While these practices became illegal, other factors also impacted women’s ability to access credit. Income is usually a primary qualifier for creditors, and considering the income gap between women and men, it is easy to see how that would negatively impact women’s credit. According to Payscale, as of March 2021, women earned 82¢ for every dollar a man makes. That pay gap does not affect credit alone. It also impacts the ability to repay debt such as student loans, which in return negatively impacts credit.

According to the American Association of University Women, women take out roughly 14% more student loans than men. At the end of their degree program, women typically have $1,500 more in debt than their male counterparts, and it will take them two years longer to repay those loans compared to men.
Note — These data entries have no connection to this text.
Lemma pass_params {T B} `{!FromValue T} e (k : T -> Arm B) g : idle g0 g ->
  (forall p, parse_params from_value req = Ok p -> wp (k p) (settled_scope e) g) -> wp (bind (params req) k) (settled_scope e) g.
Proof. intros Hg Hk. unfold params. destruct (parse_params _ _) as [p|] eqn:Ep; [by apply wp_bind, wp_ret, Hk|]. by apply wp_bind, wp_throw; left. Qed.

(** A step after which more is known. *)
Lemma learn {A B} e (m : Arm A) (k : A -> Arm B) (P : A -> Prop) g :
  wp m (fun r g' => idle g0 g' /\ forall x, r = Ok x -> P x) g ->
  (forall a g', P a -> idle g0 g' -> wp (k a) (settled_scope e) g') -> wp (bind m k) (settled_scope e) g.
Proof. intros Hm Hk. apply wp_bind. eapply wp_mono; [|exact Hm]. intros [a|er] g' [Hg' Ha]; [by apply Hk; [apply Ha|]|by left]. Qed.

(** A record is read, or the request ends. *)
Lemma learn_record {T E B} e (m : Arm (result T E)) f (k : T -> Arm B) (P : T -> Prop) g :
  wp m (fun r g' => idle g0 g' /\ forall t, r = Ok (Ok t) -> P t) g ->
  (forall t g', P t -> idle g0 g' -> wp (k t) (settled_scope e) g') ->
  wp (r <- m ;; x <- or_err req f r ;; k x) (settled_scope e) g.
Proof.
  intros Hm Hk. apply wp_bind. eapply wp_mono; [|exact Hm]. intros [[t|er]|er] g' [Hg' Ht]; [| |by left].
  - apply wp_bind, wp_ret. by apply Hk; [apply Ht|].
  - apply wp_bind, wp_throw. by left.
Qed.

Lemma allowed {A} e (m : Arm A) l g : names e l -> may_change l -> wp m (settled_scope e) g.
Proof. intros Hn Hl. right. by exists l. Qed.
According to the Bureau of Labor Statistics, women are more likely to help a member of their family pay for student loans.

Women are also more likely to be a primary caregiver and earn no income. These women can be added as authorized users on their spouses’ credit cards. But since they aren’t responsible for making the payments, their history does not hold the same weight with some lenders.
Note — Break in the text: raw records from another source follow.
(** C5.  For a lead to whom bugs are attributed, the team is the expansion
    of the developers of the lead's components, and the quota is the greater
    of 1 and a fifth of the size of that team, rounded down, for every team
    of fewer than 2^51 members; it is 1 for teams of 0 and 1, 2 for a team
    of 10 and 4 for a team of 20.  The report has the lead's headline,
    followed by the lead's bugs, and the headline is the one marked with the
    siren exactly when the lead has more bugs than the quota. *)
Theorem quota_is_a_fifth_of_the_team (env : Env) (slack : bool) (cfg : OperatorConfig)
    (components : list string) (w : World) (found : list Bug) (lead : string) :
  tracker env (getSeverityUrgentBugsQuery components) = Ok found →
  let bugs := filter (λ b, attributedTo cfg lead b ∧ lead ≠ "") found in
  bugs ≠ [] →
  let developers := roots cfg lead in
  let n := Z.of_nat (size (ExpandGroups (Groups cfg) (sorted_List developers))) in
  (n < 2 ^ 51)%Z →
  let quota := Z.max 1 (n / 5) in
  let headline :=
    if bool_decide (len bugs > quota)%Z
    then ":red-siren: " +:+ lead +:+ "'s team with " +:+ Itoa (len bugs)
         +:+ " bugs, above the quota of " +:+ Itoa quota
    else lead +:+ "'s team with " +:+ Itoa (len bugs) +:+ " bug" in
  (∀ d, d ∈ developers
        ↔ ∃ c comp, Components cfg !! c = Some comp ∧ Lead comp = lead
                    ∧ d ∈ Developers comp)
  ∧ maxEscalations n = quota
  ∧ (maxEscalations 0 = 1 ∧ maxEscalations 1 = 1
     ∧ maxEscalations 10 = 2 ∧ maxEscalations 20 = 4)
  ∧ ∃ before after,
      fst (Report GetBugURL ExpandGroups env slack cfg components w)
      = Ok (strings_Join
              (["Escalation report:"; ""] ++ before
               ++ headline :: map (bugLine GetBugURL) bugs ++ after) nl).
Proof.
  intros Hfound bugs Hne developers n Hn quota headline.
  split; [intros d; apply roots_developers|].
  assert (Hq : maxEscalations n = quota)
    by (apply EscalationQuota.maxEscalations_quota; unfold n in *; lia).
  split; [exact Hq|]. split; [by vm_compute|].
  rewrite EscalationCycle.escalation_Report_run. cbn zeta. rewrite Hfound. cbn [fst].
  set (v := classifyAll cfg found).
  assert (Hat : at_key (leadsBugs v) lead = bugs) by apply EscalationMore.leadsBugs_lists.
  assert (Hlookup : leadsBugs v !! lead = Some bugs).
  { unfold at_key in Hat. destruct (leadsBugs v !! lead) as [l|]; simpl in Hat; [by subst|].
    by destruct Hne. }
  rewrite bool_decide_eq_false_2
    by (intros [Hempty _]; rewrite Hempty, lookup_empty in Hlookup; done).
  apply elem_of_map_to_list, list_elem_of_split in Hlookup as (l1 & l2 & Hsplit).
  unfold leadLines. rewrite Hsplit, flat_map_app. cbn [flat_map].
  set (piece := λ '(lead, bugs),
         leadHeadline ExpandGroups cfg lead bugs :: map (bugLine GetBugURL) bugs).
  exists (flat_map piece l1),
         (flat_map piece l2 ++ assigneeLines GetBugURL (assigned v)
          ++ silencedLines GetBugURL (silenced v)).
  apply (f_equal (λ l, Ok (strings_Join (["Escalation report:"; ""] ++ l) nl))).
  rewrite <- !app_assoc. f_equal. cbn [app]. f_equal.
  change (leadHeadline ExpandGroups cfg lead bugs)
    with (if Z.gtb (len bugs) (maxEscalations n)
          then overQuotaLine lead (len bugs) (maxEscalations n)
          else normalLine lead (len bugs)).
  rewrite Hq. unfold headline, overQuotaLine, normalLine.
  destruct (Z.gtb_spec (len bugs) quota).
  - by rewrite bool_decide_eq_true_2 by lia.
  - by rewrite bool_decide_eq_false_2 by lia.
Qed.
Apple Card Family aims at addressing some of these challenges by allowing both the owner and co-owner of the card to build a credit history. Apple Card Family can be shared with up to five people who are part of the same Family Sharing group and are 13 years or older. Only users who are 18 or older can be co-owners and can build credit history. Monthly statements will show each other’s spending and make both owner and co-owner responsible for payments. If participants opt in, their account activity, including payment history, will be shared with credit bureaus such as Experian.
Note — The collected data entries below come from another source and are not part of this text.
(** X4.  After the delegate has been launched the worker prints what
    the delegate wrote, looks at [MERGE_HEAD] and prints the status line.
    If [MERGE_HEAD] is still there it aborts the merge, releases the lock
    and returns; if it is gone the very next step is the push of main.
    The exit code of the delegate plays no part. *)
Theorem conflict_resolution_outcome pr s o s' h pre prompt r s_c post :
  run (auto_merge_pr pr) s = (o, s', h) →
  h = pre ++ (ERun (claude_argv prompt) r, s_c) :: post →
  ∃ rest,
    post = ((λ line, (EPrint line, s_c)) <$> echoed r)
           ++ (EExists MERGE_HEAD (path_exists MERGE_HEAD (st_world s_c)),
               s_c)
           :: (EPrint (resolve_status
                         (default (VStr "") (pr !! "number"))
                         (path_exists MERGE_HEAD (st_world s_c))), s_c)
           :: rest
    ∧ if path_exists MERGE_HEAD (st_world s_c)
      then o = Returns tt
           ∧ ∃ r_a s_a,
               rest = [(ERun ["git"; "merge"; "--abort"] r_a, s_a);
                       (ERelease, set_locked false s_a)]
               ∧ s' = set_locked false s_a
      else ∃ r_p s_p rest',
             rest = (ERun ["git"; "push"; "origin"; "main"] r_p, s_p)
                    :: rest'.
Proof.
  locate pre s_c post o s'.
  unfold auto_merge_pr. walk.
  repeat match goal with
    | Hg : run (getitem _ _) _ = _ |- _ =>
        apply run_getitem in Hg as (_ & -> & Hg)
    end.
  match goal with Hn : pr !! "number" = Some _ |- _ => rewrite Hn end.
  cbn [default from_option id].
  set (shape := λ (final : history) (post : history) (s_c : store)
                  (rest : history),
         post = ((λ line, (EPrint line, s_c)) <$> echoed r)
                ++ (EExists MERGE_HEAD
                      (path_exists MERGE_HEAD (st_world s_c)), s_c)
                :: (EPrint (resolve_status a
                              (path_exists MERGE_HEAD (st_world s_c))), s_c)
                :: rest ++ final).
  eapply (locates_bind _
    (λ pre s_c post o1 s1,
       if path_exists MERGE_HEAD (st_world s_c)
       then o1 = Returns Return
            ∧ ∃ r_a s_a,
                shape [(ERelease, set_locked false s_a)] post s_c
                  [(ERun ["git"; "merge"; "--abort"] r_a, s_a)]
                ∧ s1 = set_locked false s_a
       else ∃ r_p s_p rest',
              shape [] post s_c
                ((ERun ["git"; "push"; "origin"; "main"] r_p, s_p)
                 :: rest'))).
  - eapply (locates_with_lock _
      (λ pre s_c post o1 s1,
         if path_exists MERGE_HEAD (st_world s_c)
         then o1 = Returns Return
              ∧ ∃ r_a,
                  shape [] post s_c
                    [(ERun ["git"; "merge"; "--abort"] r_a, s1)]
         else ∃ r_p s_p rest',
                shape [] post s_c
                  ((ERun ["git"; "push"; "origin"; "main"] r_p, s_p)
                   :: rest')));
      [apply integrate_lock_free|done|done| |].
    + unfold integrate. walk.
      eapply (locates_bind _
        (λ pre s_c post o1 s1,
           if path_exists MERGE_HEAD (st_world s_c)
           then o1 = Returns Return
                ∧ ∃ r_a,
                    shape [] post s_c
                      [(ERun ["git"; "merge"; "--abort"] r_a, s1)]
           else o1 = Returns Continue ∧ shape [] post s_c [])).
      * intros stx ox stx' hx prex s_e postx Hr Hh.
        destruct (on_merge_failure_delegate _ _ _ _ _ _ _ _ _ _ _ _ Hr Hh)
          as (tail & Hpost & _ & Hcase).
        unfold shape in *.
        destruct (path_exists MERGE_HEAD (st_world s_e)).
        -- destruct Hcase as (-> & r_a & -> & _). split; [done|].
           exists r_a. by rewrite app_nil_r.
        -- destruct Hcase as (-> & -> & ->). split; [done|].
           by rewrite app_nil_r.
      * intros prex s_e postx ox stx oy sty hy Hcase Hc.
        unfold shape in *.
        destruct (path_exists MERGE_HEAD (st_world s_e)).
        -- destruct Hcase as (-> & r_a & Hshape). cbn in Hc.
           injection Hc as <- <- <-. split; [done|]. exists r_a.
           by rewrite app_nil_r.
        -- destruct Hcase as (-> & Hshape). cbn [continue] in Hc.
           erewrite run_git_bind in Hc by reflexivity.
           destruct (subprocess_run _ _) as [r_p w_p].
           destruct (run _ (set_world w_p stx)) as [[oz stz] hz].
           injection Hc as <- <- <-.
           eexists r_p, _, hz. rewrite Hshape.
           by rewrite <-!(assoc_L (++)), !app_nil_r.
      * intros; walk.
    + intros sx prex s_e postx ox stx Hcase _ _.
      unfold shape in *.
      destruct (path_exists MERGE_HEAD (st_world s_e)).
      * destruct Hcase as (-> & r_a & Hshape). split; [done|].
        exists r_a, stx. split; [|done]. rewrite Hshape.
        by rewrite <-!(assoc_L (++)), !app_nil_r.
      * destruct Hcase as (r_p & s_p & rest' & Hshape).
        exists r_p, s_p, (rest' ++ [(ERelease, set_locked false stx)]).
        rewrite Hshape.
        by rewrite <-!(assoc_L (++)), !app_nil_r.
  - intros prex s_e postx ox stx oy sty hy Hcase Hc.
    unfold shape in *.
    destruct (path_exists MERGE_HEAD (st_world s_e)).
    + destruct Hcase as (-> & r_a & s_a & Hshape & ->). cbn in Hc.
      injection Hc as <- <- <-. rewrite app_nil_r.
      eexists. split; [exact Hshape|]. split; [done|].
      by eexists r_a, s_a.
    + destruct Hcase as (r_p & s_p & rest' & Hshape).
      exists ((ERun ["git"; "push"; "origin"; "main"] r_p, s_p)
              :: rest' ++ hy).
      split; [|by eexists _, _, _].
      rewrite Hshape.
      by rewrite <-!(assoc_L (++)), !app_nil_r.
  - intros; walk.
Qed.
When Apple first introduced Apple Card improving users’ financial health by making interest charges clearer and allowing for easy and flexible payments was a big talking point. With Apple Card Family, developing healthy spending habits is extended to kids 13 years or older, who can be participants on the card. Parents can set overall spending limits and individual purchase limits, creating a spending safety net but allowing young adults to start managing their own spending. Thirteen is also the age a user is eligible to use Apple Pay.

There are debit cards specifically created for children that can be linked to Apple Pay, such as Greenlight, but the ability to link an Apple Card provides a higher degree of control for the parent thanks to the tighter integration with users’ iPhones. Being the mom of a 13-year-old myself, I see the appeal of teaching children about managing their own money in a more modern way than using pocket money in cash form, especially at a time when so many purchases are made online due to the pandemic.

While I found it a tad disingenuous that Apple did not admit to Apple Card’s initial shortcomings when it came to fair access to credit, I can only welcome Apple Card Family’s potential to offer a better credit opportunity to women. Considering that in 2019, as reported by the Mobile Ecosystem Forum, 51% of iPhone users were women, this also seems like a good business move for Apple and Apple Card.